During the birthday dinner, Jack picks an argument with eldest son, Buddy, mocking him about his business ideas and daring him to show some backbone. No one touches the birthday cake Alma made. After the dinner breaks up, he takes teenaged son Billy out to play pool and drink beer, trying to demonstrate to him how a man ought to behave. Jack confides in Billy that he is not content with his life and makes Billy cry. Jack tells Billy to stop crying and to act like a man.

Later in the evening, Alma shares some of the cake with her neighbor, Fan, while Fan tries to convince her to take up smoking and casual drinking to impress Jack.

While her father dallies with Ruby, his 19-year-old mistress, his daughter Virginia is told by her boyfriend Wyatt, (a medical student) on a passionate date that he cannot marry her because he needs to be with someone of greater position and wealth.

Throughout the movie Alma has been holding on to a belief that if she can just move the family back to New Paris, where she and Jack started out, everything will be all right, but Jack always prevaricates when the subject is raised, his unsentimental nature allowing him to remember it as it really was.

Alma slaps Jack after discovering his affair. He decides to leave her and move to Florida. While enroute Ruby forces him to drive the car too quickly. Just before it crashes into construction ' Detour ' signs, Jack yells Alma's pet name, " Mumma ", and he and Ruby are instantly killed.

Alma and her children return to New Paris to bury Jack. She realizes that people and places have changed and there is no happiness to be found there anymore.

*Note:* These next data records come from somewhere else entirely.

Lemma agree_rebase_from base use_consensus cr max_attempts max_commits s :
  (0 < max_attempts)%nat ->
  rebase_from run read_text write_text ask llm base use_consensus cr max_attempts max_commits s
  = rebase_from run' read_text write_text ask llm base use_consensus cr max_attempts max_commits s.
Proof.
  intros Ha. unfold rebase_from. apply bind_same; [alike|]. intros x s1 _. cbv zeta. apply bind_same; [alike|]. intros y s2 _. destruct (ok y).
  { apply bind_same; [apply agree_pop|done]. }
  apply bind_same; [apply agree_conflicted|]. intros [[|f fs]|] s3 _; [apply agree_abandon| |apply agree_abandon].
  apply bind_same; [by apply agree_commits|]. intros [r|[p cap]] s4 _; [done|]. apply bind_same; [apply agree_abandon|done].
Qed.

End Agree.

(** ** Lemmas: programs that return, and how often the model is asked *)

Section Bounded.
Context {S : Type} (asked : S -> nat).

(** The program returns a value, and asks the model at most [k] times. *)
Definition within (k : nat) {A} (m : M S A) : Prop :=
  forall s, exists x s1, m s = (Ret x, s1) /\ (asked s1 <= asked s + k)%nat.

Lemma within_ret {A} (x : A) : within 0 (ret x).
Proof. intros s. exists x, s. split; [done|lia]. Qed.

Lemma within_bind {A B} a b (m : M S A) (k : A -> M S B) :
  within a m -> (forall x, within b (k x)) -> within (a + b) (bind m k).
Proof.
  intros Hm Hk s. destruct (Hm s) as (x & s1 & E & H1). destruct (Hk x s1) as (y & s2 & E2 & H2).
  exists y, s2. unfold bind. rewrite E. split; [done|lia].
Qed.

Lemma within_free {A B} b (m : M S A) (k : A -> M S B) : within 0 m -> (forall x, within b (k x)) -> within b (bind m k).
Proof. apply (within_bind 0 b). Qed.

Lemma within_le {A} a b (m : M S A) : (a <= b)%nat -> within a m -> within b m.
Proof. intros Hab Hm s. destruct (Hm s) as (x & s1 & E & H). exists x, s1. split; [done|lia]. Qed.

Context (run : list string -> M S Shell) (unlink : string -> M S unit)
        (read_text : string -> S -> option string) (write_text : string -> string -> M S unit)
        (ask : string -> option string -> string -> string -> M S (string * Z))
        (llm : list string -> M S Z).
Hypothesis run_returns : forall argv, within 0 (run argv).
Hypothesis unlink_returns : forall path, within 0 (unlink path).
Hypothesis write_returns : forall path text, within 0 (write_text path text).
Hypothesis ask_counts : forall model template filename content s, (asked (ask model template filename content s).2 <= asked s)%nat.
Hypothesis llm_counts : forall files s, (asked (llm files s).2 <= asked s + 1)%nat.
Hypothesis llm_raises : forall files s e, (llm files s).1 = Raise e -> exists msg, e = RuntimeError msg.

Ltac quiet := repeat first [apply within_ret | apply run_returns | apply unlink_returns | apply write_returns
  | apply within_free; [|intros ?] | case_match].

Lemma unlink_all_within l : within 0 (unlink_all unlink l).
Proof. induction l as [|p l IH]; cbn; [apply within_ret|]. apply within_free; [apply unlink_returns|by intros _]. Qed.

The family goes home, with Alma still denying reality by deciding not to go on holiday as her children suggest because there'd be nobody to look after the children. A moment's pause, however, with the children looking on, makes her realise that that too, now, like New Paris, is more a part of the past than the truth.

==Cast==
- Shirley Booth as Alma Duval
- Anthony Quinn as John Henry "Jack" Duval
- Shirley MacLaine as Virginia Duval
- Earl Holliman as John Henry "Buddy" Duval Jr.
- Eileen Heckart as Alma's friend Fan
- Clint Kimbrough as Billy Duval
- Warren Albert Stevens as Virginia's boyfriend Wyatt
- Jody Lawrance as Dora May
- Harlan Warde as Harry
- Valerie Allen as Ruby

==Production==
The screenplay for Hot Spell was developed from an unproduced play by Lonnie Coleman, Next of Kin, purchased by producer Hal Wallis in June 1956. Production occurred from January 23 to early March 1957, with filming in Pasadena and Chatsworth, California.

==Release==
Hot Spell had its premiere in New Orleans on May 21, 1958, and went into wide release in June.

Bosley Crowther of The New York Times gave it a moderately good review, singling out Booth, Quinn, and MacLaine for their portrayals.

==In pop culture==
During the 2010 film Valentine's Day, Estelle and Edgar Paddington (played by MacLaine and Héctor Elizondo) reunite at a showing of Hot Spell at the Hollywood Forever Cemetery. Edgar points to MacLaine on the screen and tells Jason Morris (played by Topher Grace), "that's my trifecta".